US Retail And Food Service Sales Jump A Record 17.7 Pct In May

Retail, Food Service Sales Jump By Estimated 17.7 Pct In May

U.S. retail and food services sales rebounded in May from April amid the pandemic, but they were still under levels seen in May  2019, according to the latest U.S. Census Bureau advance monthly sales numbers. The agency estimated advance monthly sales for May of $485.5 billion, which marked a 17.7 percent jump from April. That's the biggest monthly gain since the census bureau began tracking retail sales in 1992, but still 6.1 percent under May 2019 levels.

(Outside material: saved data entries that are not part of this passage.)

(** C3 does not hold: [--k-const 0] and [--minimum_segmentsize -5] are
    parsed, and the namespace holds 0 and -5. *)
Lemma nonpositive_segment_parameters_accepted :
  (exists ns,
     parse_args build_parser ["--k-const"; "0"; "slide.svs"] = Return ns
     /\ ns !! "k_const" = Some (PInt 0))
  /\ (exists ns,
        parse_args build_parser ["--minimum_segmentsize"; "-5"; "slide.svs"]
        = Return ns
        /\ ns !! "minimum_segmentsize" = Some (PInt (-5)))
  /\ (0 <= 0)%Z /\ (-5 <= 0)%Z.
Proof.
  repeat apply conj; [| |lia|lia].
  - destruct (parse_store_converted "--k-const" "k_const" builtin_int
                (PInt 10000) None "0" (PInt 0) "slide.svs"
                eq_refl k_const_declared)
      as (ns & Hp & Hv & _);
      [discriminate|split; vm_compute; reflexivity|vm_compute; reflexivity
      |exact slide_is_argument|].
    exists ns. now split.
  - destruct (parse_store_converted "--minimum_segmentsize"
                "minimum_segmentsize" builtin_int
                (PInt 10000) None "-5" (PInt (-5)) "slide.svs"
                eq_refl minimum_segmentsize_declared)
      as (ns & Hp & Hv & _);
      [discriminate|split; vm_compute; reflexivity|vm_compute; reflexivity
      |exact slide_is_argument|].
    exists ns. now split.
Qed.

(** C7.  After a parse in which [--patch-size] is not given
    ([option_given], as the parser reads the argument strings, or
    [omitted], on the strings themselves), [patch_size] holds the
    integer 512.  A value given to the option is converted by [int]: the
    integer is stored, and a string that [int] does not convert is an
    error. *)
Theorem patch_size_int :
  (forall args ns,
     parse_args build_parser args = Return ns ->
     option_given build_parser args "patch_size" = false ->
     ns !! "patch_size" = Some (PInt 512))
  /\ (forall args ns,
        parse_args build_parser args = Return ns ->
        omitted args "--patch-size" = true ->
        ns !! "patch_size" = Some (PInt 512))
  /\ (forall s img,
        is_argument build_parser s ->
        is_argument build_parser img ->
        match builtins.int s with
        | Some z =>
            exists ns,
              parse_args build_parser ["--patch-size"; s; img] = Return ns
              /\ ns !! "patch_size" = Some (PInt z)
        | None =>
            parse_args build_parser ["--patch-size"; s; img]
            = Error (ArgumentError "--patch-size" (invalid_value "int" s))
        end).
Proof.
  split; [|split].
  - intros args ns Hp.
    apply (omitted_option_default args ns _ _ Hp); vm_compute; reflexivity.
  - intros args ns Hp.
    apply (omitted_default args ns _ _ _ Hp); vm_compute; reflexivity.
  - intros s img Hs Himg.
    rewrite (parse_store_value "--patch-size" "patch_size" builtin_int
               (PInt 512) None s img eq_refl patch_size_declared Hs Himg).
    cbn [call __name__]. destruct (builtins.int s) as [z|]; [|reflexivity].
    eexists. split; [reflexivity|]. now apply lookup_option_svs.
Qed.

Lemma patch_size_int_witness :
  (exists ns,
     parse_args build_parser ["slide.svs"] = Return ns
     /\ ns !! "patch_size" = Some (PInt 512))
  /\ (exists ns,
        parse_args build_parser ["--patch-size"; "256"; "slide.svs"]
        = Return ns
        /\ ns !! "patch_size" = Some (PInt 256))
  /\ parse_args build_parser ["--patch-size"; "2.5"; "slide.svs"]
     = Error (ArgumentError "--patch-size" (invalid_value "int" "2.5")).
Proof.
  destruct patch_size_int as (_ & H1 & H2). repeat apply conj.
  - pose proof (parse_positional "slide.svs" slide_is_argument) as Hp.
    eexists. split; [exact Hp|].
    apply (H1 _ _ Hp). vm_compute. reflexivity.
  - apply (H2 "256" "slide.svs");
      [split; vm_compute; reflexivity|exact slide_is_argument].
  - apply (H2 "2.5" "slide.svs");
      [split; vm_compute; reflexivity|exact slide_is_argument].
Defined.

(** ** The flags and the positional *)

Lemma flags_declared :
  Forall (fun p =>
            String.eqb (fst p) "--" = false
            /\ _parse_optional build_parser (fst p)
               = Return (Some (Some (flag_option (fst p) (snd p)),
                               fst p, None))
            /\ flag_dest build_parser (snd p) = true
            /\ selects build_parser (fst p) (snd p) = true
            /\ snd p <> "svs"
            /\ dict_get (_option_string_actions build_parser) (fst p)
               = Some (flag_option (fst p) (snd p))
            /\ sole_option build_parser (snd p) (fst p) = true)
         flags.
Proof.
  repeat (constructor;
          [repeat apply conj; try discriminate; vm_compute; reflexivity|]).
  constructor.
Qed.

(** C9.  For each of the six flags: its action is a [store_true], which
    takes no argument ([nargs=0]) and is [False] by default; after a
    parse, its destination holds [True] when the option is given and
    [False] when it is not; it is given as soon as its option string
    stands before the separator, and it is not given when no argument
    string before the separator abbreviates it; and the string that
    follows it is not consumed: it is left to the positional. *)
Theorem flags_store_true opt d :
  (opt, d) ∈ flags ->
  dict_get (_option_string_actions build_parser) opt
  = Some (flag_option opt d)
  /\ (forall args ns,
     parse_args build_parser args = Return ns ->
     ns !! d = Some (PBool (option_given build_parser args d)))
  /\ (forall args,
        opt ∈ before_separator args ->
        option_given build_parser args d = true)
  /\ (forall args,
        omitted args opt = true ->
        option_given build_parser args d = false)
  /\ (forall img,
        is_argument build_parser img ->
        exists ns,
          parse_args build_parser [opt; img] = Return ns
          /\ ns !! d = Some (PBool true)
          /\ ns !! "svs" = Some (PStr img)).
Proof.
  intros Hin.
  pose proof (proj1 (Forall_forall _ _) flags_declared _ Hin)
    as (Ho & Hopt & Hd & Hsel & Hne & Hdecl & Hsole).
  cbn [fst snd] in Ho, Hopt, Hd, Hsel, Hne, Hdecl, Hsole. repeat apply conj.
  - exact Hdecl.
  - intros args ns Hp.
    exact (flag_value build_parser build_parser_well_formed args ns Hp d Hd).
  - intros args Hopt'. unfold option_given. apply existsb_exists.
    exists opt. split; [now apply list_elem_of_In|exact Hsel].
  - intros args. apply omitted_not_given, Hsole.
  - intros img Himg.
    rewrite (parse_flag opt opt d img Ho Hopt Himg).
    eexists. split; [reflexivity|]. split.
    + now apply lookup_option_svs.
    + apply lookup_insert_eq.
Qed.

Lemma flags_store_true_witness :
  (exists ns,
     parse_args build_parser ["--verbose"; "slide.svs"] = Return ns
     /\ ns !! "verbose" = Some (PBool true)
     /\ ns !! "svs" = Some (PStr "slide.svs"))
  /\ (exists ns,
        parse_args build_parser ["slide.svs"] = Return ns
        /\ ns !! "verbose" = Some (PBool false)).
Proof.
  destruct (flags_store_true "--verbose" "verbose")
    as (_ & H1 & H2 & H3 & H4); [apply list_elem_of_here|].
  split.
  - exact (H4 "slide.svs" slide_is_argument).
  - pose proof (parse_positional "slide.svs" slide_is_argument) as Hp.
    eexists. split; [exact Hp|].
    rewrite (H1 _ _ Hp), (H3 ["slide.svs"]); [reflexivity|].
    vm_compute. reflexivity.
Defined.

Lemma svs_positional_dest : positional_dest build_parser "svs" = true.
Proof. vm_compute. reflexivity. Qed.

(** C10.  [svs] is a required positional.  Without any argument string
    the parse is the error that [input_image] is required; an argument
    list without positional value never parses (it is an error, or the
    help is printed); one argument is stored in [svs] as a string; and
    after every parse [svs] holds, as a string, a positional value of
    the argument list. *)
Theorem svs_required_positional :
  parse_args build_parser [] = Error (arguments_required ["input_image"])
  /\ (forall args,
        positional_values build_parser args = [] ->
        (exists e, parse_args build_parser args = Error e)
        \/ parse_args build_parser args = HelpExit)
  /\ (forall s,
        is_argument build_parser s ->
        exists ns,
          parse_args build_parser [s] = Return ns
          /\ ns !! "svs" = Some (PStr s))
  /\ (forall args ns,
        parse_args build_parser args = Return ns ->
        exists s,
          s ∈ positional_values build_parser args
          /\ ns !! "svs" = Some (PStr s)).
Proof.
  assert (H4 : forall args ns,
             parse_args build_parser args = Return ns ->
             exists s,
               s ∈ positional_values build_parser args
               /\ ns !! "svs" = Some (PStr s)).
  { intros args ns Hp.
    destruct (positional_value build_parser build_parser_well_formed
                               args ns Hp "svs" svs_positional_dest)
      as (s & Hs & Hv).
    exists s. split; [now apply positional_string_values|exact Hv]. }
  repeat apply conj; [vm_compute; reflexivity| | |exact H4].
  - intros args Hn.
    pose proof (parse_args_total build_parser build_parser_well_formed args)
      as Ht.
    destruct (parse_args build_parser args) as [ns|e| |] eqn:E;
      [|left; now exists e|now right|congruence].
    destruct (H4 _ _ E) as (s & Hs & _).
    rewrite Hn in Hs. now apply elem_of_nil in Hs.
  - intros s Hs. rewrite (parse_positional s Hs).
    eexists. split; [reflexivity|]. apply lookup_insert_eq.
Qed.

Lemma svs_required_positional_witness :
  (exists e, parse_args build_parser ["--verbose"] = Error e)
  /\ (exists ns,
        parse_args build_parser ["slide.svs"] = Return ns
        /\ ns !! "svs" = Some (PStr "slide.svs")).
Proof.
  destruct svs_required_positional as (_ & H2 & H3 & _). split.
  - destruct (H2 ["--verbose"]) as [H|H]; [vm_compute; reflexivity|exact H|].
    vm_compute in H. discriminate H.
  - exact (H3 "slide.svs" slide_is_argument).
Defined.

(** * Further properties of the command line *)

(** ** One slide only *)

Section one_slide.
Local Opaque build_parser default_namespace.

Retail trade sales increased by an estimated 16.8 percent from April, but were still 1.4 percent below year-ago levels. Nonstore retailers surged by an estimated 30.8 percent from May of last year, as garden equipment and building material and supplies dealers increased by an estimated 16.4 percent from 2019.

 

Additionally, the bureau revised April's big retail-sales drop to a 14.7 percent drop from a previously reported 16.4 percent which the agency attributed to a number of companies operating with limited capacity or completely halting operations amid the coronavirus crisis.

In terms of the pandemic’s impact on the latest figures, the agency wrote on Tuesday: “Due to recent events surrounding COVID-19, many businesses are operating on a limited capacity or have ceased operations completely. The Census Bureau has monitored response and data quality and determined estimates in this release meet publication standards.”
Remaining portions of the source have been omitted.